Dos curas se hospedan en un convento de monjas
para participar de un gran evento religioso.

Para no incomodar a las monjitas que habitan en el lugar,
los padres sólo salen de su cuarto para bañarse a altas horas de la noche,
de forma de no cruzarse con ninguna de ellas.

Una noche, cuando están por ducharse, se percatan de que no hay jabón.

Uno de ellos, dice:
- Yo tengo un par de jabones en el cuarto, iré por ellos!

Para ganar tiempo, y presuponiendo que a esas horas
no se va a cruzar con las monjitas,
se llega hasta el cuarto completamente desnudo.

Toma un jabón en cada mano y se dirige de regreso a las duchas.

Pero a mitad del corredor, escucha que vienen tres monjitas por el pasillo.

Para disimular la situación, el padre se pega de espaldas a la pared
y se queda completamente inmóvil, como una estatua.
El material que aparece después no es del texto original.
(* ================================================================== *)
(** ** sensor.py: the entities *)

Definition ascii_upper (c : ascii) : ascii :=
  let n := N_of_ascii c in
  if ((97 <=? n) && (n <=? 122))%N then ascii_of_N (n - 32) else c.

(** [s.capitalize()] on ASCII letters (the sensor kinds are ASCII words). *)
Definition capitalize (s : string) : string :=
  match s with
  | EmptyString => EmptyString
  | String c rest => String (ascii_upper c) (str_lower rest)
  end.

(** The attributes [FluviusBaseEnergySensor.__init__] sets. *)
Record FluviusBaseEnergySensor : Type := {
  sensor_coordinator : FluviusCoordinator;
  kind : string;
  _attr_name : string;
  _attr_unique_id : string;
  _attr_native_value : option float
}.

(** [FluviusBaseEnergySensor.__init__]. *)
Definition FluviusBaseEnergySensor__init__ (coordinator : FluviusCoordinator)
           (name kind : string) : FluviusBaseEnergySensor :=
  {| sensor_coordinator := coordinator;
     kind := kind;
     _attr_name := (name ++ " " ++ capitalize kind)%string;
     _attr_unique_id :=
       ("fluvius_" ++ str_or (meter_id coordinator) "default" ++ "_" ++ kind)%string;
     _attr_native_value := None |}.

(** The entities [async_setup_entry] of sensor.py adds, in order;
    [entry_name] is [entry.data.get("name")]. *)
Definition sensor_async_setup_entry (coordinator : FluviusCoordinator)
           (entry_name : option string) : list FluviusBaseEnergySensor :=
  let name := match entry_name with Some n => n | None => DEFAULT_NAME end in
  [ FluviusBaseEnergySensor__init__ coordinator name "consumption";
    FluviusBaseEnergySensor__init__ coordinator name "injection";
    FluviusBaseEnergySensor__init__ coordinator name "net" ].

(** [n] slashes. *)
Fixpoint slashes (n : nat) : string :=
  match n with
  | O => EmptyString
  | S k => String slash (slashes k)
  end.

(** [d.get(key)] on the data of a config entry. *)
Fixpoint conf_get (d : list (string * conf_value)) (key : string) : option conf_value :=
  match d with
  | [] => None
  | (k, v) :: rest => if String.eqb k key then Some v else conf_get rest key
  end.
Las monjitas perplejas con la novedad, se acercan a la "estatua"
para admirar la perfección artística de la obra.

Una de ella, lleva su mano a los genitales de la "estatua"
y le pega un tirón al miembro del cura.

Éste, asustado, involuntariamente suelta uno de los jabones.
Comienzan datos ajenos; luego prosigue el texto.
(** C2, amended: after any sequence of calls on a new builder,
    [get_params] returns the parameters of the filter tree (the empty list
    when no filter call was made), in the order of the placeholders of the
    WHERE fragment, which are the only placeholders that [to_sql] emits;
    and when no identifier, operator, direction or literal of the statement
    renders with a %, the driver binds the Nth parameter at the Nth marker
    of the text, which is the placeholder of the leaf the value belongs
    to. *)
Theorem c2_params_follow_placeholders t cs pg_config :
  let s := history cs (Select_init t) in
  value get_params s = Ok (params_of s)
  /\ (never is_filter cs -> value get_params s = Ok [])
  /\ value (to_sql pg_config) s = Ok (rendered pg_config s)
  /\ placeholders (rendered pg_config s) = placeholders (where_clause s)
  /\ placeholders (where_clause s) = length (params_of s)
  /\ mogrify (where_clause s) (params_of s) = Some (where_clause_bound s, [])
  /\ mogrify (rendered pg_config s) (params_of s)
     = Some (rendered_bound pg_config s, [])
  /\ (clean (rendered pg_config s) = true ->
      cursor_bind (as_string (rendered pg_config s)) (params_of s)
      = Ok (as_string (rendered_bound pg_config s))).
Proof.
  intros s.
  destruct (modifiers_closed_history cs t) as (Hd & Ho & Hg & Hf & Hl).
  fold s in Hd, Ho, Hg, Hf, Hl.
  pose proof (placeholders_projection pg_config s Hd) as Hp.
  pose proof (placeholders_join_clause s) as Hj.
  assert (Hcount : placeholders (rendered pg_config s)
                   = placeholders (where_clause s))
    by (unfold rendered; now apply placeholders_statement).
  assert (Hbound : mogrify (rendered pg_config s) (params_of s)
                   = Some (rendered_bound pg_config s, [])).
  { unfold rendered, rendered_bound.
    apply mogrify_statement; try assumption; try reflexivity.
    apply mogrify_where_clause. }
  split; [unfold value; now rewrite get_params_run|].
  split.
  { intros Hnever. unfold value. rewrite get_params_run. simpl.
    unfold params_of, s.
    rewrite (@history_frame _ _where is_filter where_frame cs _ Hnever).
    reflexivity. }
  split; [unfold value; now rewrite to_sql_run|].
  split; [exact Hcount|].
  split; [apply placeholders_where_clause|].
  split; [apply mogrify_where_clause|].
  split; [exact Hbound|].
  intros Hclean. apply cursor_bind_clean; try assumption.
  rewrite Hcount. apply placeholders_where_clause.
Qed.

Lemma c2_params_follow_placeholders_witness :
  (never is_filter [CallLimit (PInt 10); CallOrderBy "id" None "DESC"]
   /\ value get_params
        (history [CallLimit (PInt 10); CallOrderBy "id" None "DESC"]
                 (Select_init "users"))
      = Ok [])
  /\ (let s := history [CallWhere None id_equals_5; CallLimit (PInt 10)]
                       (Select_init "users") in
      clean (rendered users_catalog s) = true
      /\ cursor_bind (as_string (rendered users_catalog s)) (params_of s)
         = Ok (as_string (rendered_bound users_catalog s))).
Proof.
  split.
  - split; [reflexivity|].
    destruct (c2_params_follow_placeholders
                "users" [CallLimit (PInt 10); CallOrderBy "id" None "DESC"]
                users_catalog) as (_ & H & _).
    exact (H eq_refl).
  - intros s. split; [reflexivity|].
    destruct (c2_params_follow_placeholders
                "users" [CallWhere None id_equals_5; CallLimit (PInt 10)]
                users_catalog) as (_ & _ & _ & _ & _ & _ & _ & H).
    exact (H eq_refl).
Defined.

(** *** Attributes that a call leaves alone *)

Ltac frame_cases :=
  let j := fresh "j" in
  let w := fresh "w" in
  let kw := fresh "kw" in
  let s := fresh "s" in
  intros [j kw|w kw|w kw|w kw| | | | | | |] s; simpl;
  try discriminate; try reflexivity; intros _;
  [ destruct (join_run_cases j kw s) as [->|[? ->]]; reflexivity
  | destruct (filter_run_cases AND w kw s) as [->|[? ->]]; reflexivity
  | destruct (filter_run_cases AND w kw s) as [->|[? ->]]; reflexivity
  | destruct (filter_run_cases OR w kw s) as [->|[? ->]]; reflexivity ].




Lemma offset_frame c s :
  is_offset c = false -> _offset (effect c s) = _offset s.
Proof. revert c s. frame_cases. Qed.

Lemma limit_frame c s :
  is_limit c = false -> _limit (effect c s) = _limit s.
Proof. revert c s. frame_cases. Qed.

Lemma distinct_frame c s :
  is_distinct c = false -> _distinct (effect c s) = _distinct s.
Proof. revert c s. frame_cases. Qed.

Lemma as_string_statement c t j w o g f l :
  as_string (statement c t j w o g f l)
  = ("SELECT " ++ as_string c ++ " FROM " ++ as_string t ++ " "
     ++ as_string j ++ " " ++ as_string w ++ " " ++ as_string o ++ " "
     ++ as_string g ++ " " ++ as_string f ++ " " ++ as_string l)%string.
Proof. reflexivity. Qed.

Lemma as_string_SQL_join joiner seq :
  as_string (SQL_join joiner seq) = String.concat joiner (map as_string seq).
Proof.
  unfold SQL_join. cbn [as_string].
  induction seq as [|x seq IH]; [reflexivity|].
  destruct seq as [|y seq]; [reflexivity|].
  change (intersperse (SQL joiner) (x :: y :: seq))
    with (x :: SQL joiner :: intersperse (SQL joiner) (y :: seq)).
  change (String.concat joiner (map as_string (x :: y :: seq)))
    with (as_string x ++ joiner
          ++ String.concat joiner (map as_string (y :: seq)))%string.
  assert (Hcons : exists z tail,
             intersperse (SQL joiner) (y :: seq) = z :: tail)
    by (destruct seq; simpl; eauto).
  destruct Hcons as (z & tail & Hcons). rewrite Hcons in *.
  rewrite <- IH. reflexivity.
Qed.

(** *** The clause keywords of the statement *)









Lemma part_keyword_order_by_clause table column direction :
  part_keyword (order_by_clause table column direction) = [KOrderBy].
Proof. reflexivity. Qed.

Lemma part_keyword_group_by_clause table column :
  part_keyword (group_by_clause table column) = [KGroupBy].
Proof. reflexivity. Qed.

Lemma part_keyword_limit_clause v : part_keyword (limit_clause v) = [KLimit].
Proof. reflexivity. Qed.

Lemma part_keyword_offset_clause v :
  part_keyword (offset_clause v) = [KOffset].
Proof. reflexivity. Qed.






(** *** C3: the order of the clauses *)




(** *** C4: distinct replaces the projection *)

Lemma as_string_distinct_clause columns :
  as_string (distinct_clause columns)
  = ("DISTINCT " ++ String.concat ", " (map quote_ident (column_names columns)))%string.
Proof.
  destruct columns as [c|cs].
  - reflexivity.
  - unfold distinct_clause, column_names.
    change (as_string (Composed [SQL "DISTINCT "; ?x]))
      with ("DISTINCT " ++ as_string x)%string.
    rewrite as_string_SQL_join, map_map. reflexivity.
Qed.

Lemma distinct_history cs : forall s,
  _distinct (history cs s)
  = fold_left (fun last c =>
                 match c with
                 | CallDistinct columns => Some (distinct_clause columns)
                 | _ => last
                 end) cs (_distinct s).
Proof.
  induction cs as [|c cs IH]; intros s; [reflexivity|].
  rewrite history_cons, IH. simpl. f_equal.
  destruct (is_distinct c) eqn:Hc.
  - destruct c; try discriminate. reflexivity.
  - rewrite distinct_frame by assumption. destruct c; try discriminate; reflexivity.
Qed.

Lemma last_distinct_clause cs : forall last,
  fold_left (fun last c =>
               match c with
               | CallDistinct columns => Some (distinct_clause columns)
               | _ => last
               end) cs (option_map distinct_clause last)
  = option_map distinct_clause
      (fold_left (fun last c =>
                    match c with
                    | CallDistinct columns => Some columns
                    | _ => last
                    end) cs last).
Proof.
  induction cs as [|c cs IH]; intros last; [reflexivity|].
  simpl. rewrite <- IH. destruct c; reflexivity.
Qed.

(** C4: after any sequence of calls on a new builder, the projection of the
    statement of [to_sql] is the clause DISTINCT columns of the last call
    of [distinct], wherever that call stands among the others, and the
    catalog columns joined by commas when [distinct] was not called; the
    DISTINCT clause is made of the columns given to [distinct] alone. *)
Theorem c4_distinct_replaces_projection t cs pg_config :
  let s := history cs (Select_init t) in
  value (to_sql pg_config) s
  = Ok (statement
          (match last_distinct cs with
           | Some columns => distinct_clause columns
           | None => SQL_join "," (catalog_columns pg_config s)
           end)
          (Identifier [t]) (join_clause s) (where_clause s)
          (clause (_order_by s)) (clause (_group_by s)) (clause (_offset s))
          (clause (_limit s)))
  /\ (forall columns,
         as_string (distinct_clause columns)
         = ("DISTINCT "
            ++ String.concat ", " (map quote_ident (column_names columns)))%string).
Proof.
  intros s. split; [|apply as_string_distinct_clause].
  unfold value. rewrite to_sql_run. unfold rendered, projection, s.
  rewrite table_name_history, distinct_history.
  change (_distinct (Select_init t)) with (option_map distinct_clause None).
  rewrite last_distinct_clause. fold (last_distinct cs).
  destruct (last_distinct cs); reflexivity.
Qed.

(** *** C5: the columns of the joined tables *)

Lemma joined_tables_none s : _join s = None -> joined_tables s = [].
Proof. unfold joined_tables. now intros ->. Qed.

(** C5: the column list that [to_sql] builds is the catalog columns of the
    base table followed by those of each joined table, in the order of the
    tables of the join; it is the projection of the statement of a builder
    on which [distinct] was not set, and with no join it is the catalog
    columns of the base table alone. *)
Theorem c5_projection_order pg_config s :
  add_columns pg_config (get_columns_composed (_table_name s) pg_config)
              (joined_tables s)
  = Composed (table_columns pg_config (_table_name s)
              ++ flat_map (table_columns pg_config) (joined_tables s))
  /\ (_distinct s = None ->
      value (to_sql pg_config) s
      = Ok (statement
              (SQL_join ","
                 (table_columns pg_config (_table_name s)
                  ++ flat_map (table_columns pg_config) (joined_tables s)))
              (Identifier [_table_name s]) (join_clause s) (where_clause s)
              (clause (_order_by s)) (clause (_group_by s))
              (clause (_offset s)) (clause (_limit s))))
  /\ (_distinct s = None -> _join s = None ->
      projection pg_config s
      = SQL_join "," (table_columns pg_config (_table_name s))).
Proof.
  split; [|split].
  - unfold get_columns_composed. apply add_columns_Composed.
  - intros Hd. unfold value. rewrite to_sql_run.
    unfold rendered, projection, catalog_columns. now rewrite Hd.
  - intros Hd Hj. unfold projection, catalog_columns.
    now rewrite Hd, (joined_tables_none s Hj), app_nil_r.
Qed.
Otra de las monjitas exclama entonces:
- Madre mía!
  Han puesto una estatua distribuidora de jabones!!!

Se quedan maravilladas con el descubrimiento,
y para comprobar la suposición,
la segunda monjita tira del miembro del padre,
que sorprendido por segunda vez, deja escapar el otro jabón.

No queriendo quedarse sin su parte,
la tercer monjita pega también un tirón al miembro del cura,
pero esta vez no cae ningún jabón.

Convencida de que se trata de algún atascamiento,
continúa tirando una, y otra, y otra, y otra vez,
para ver si la expendedora se destraba.

Y estaba dedicada a esa labor cuando de repente
exclama con gran entusiasmo y alegría:
- Champú hermanas!!!
  Ahora entrega champú!!!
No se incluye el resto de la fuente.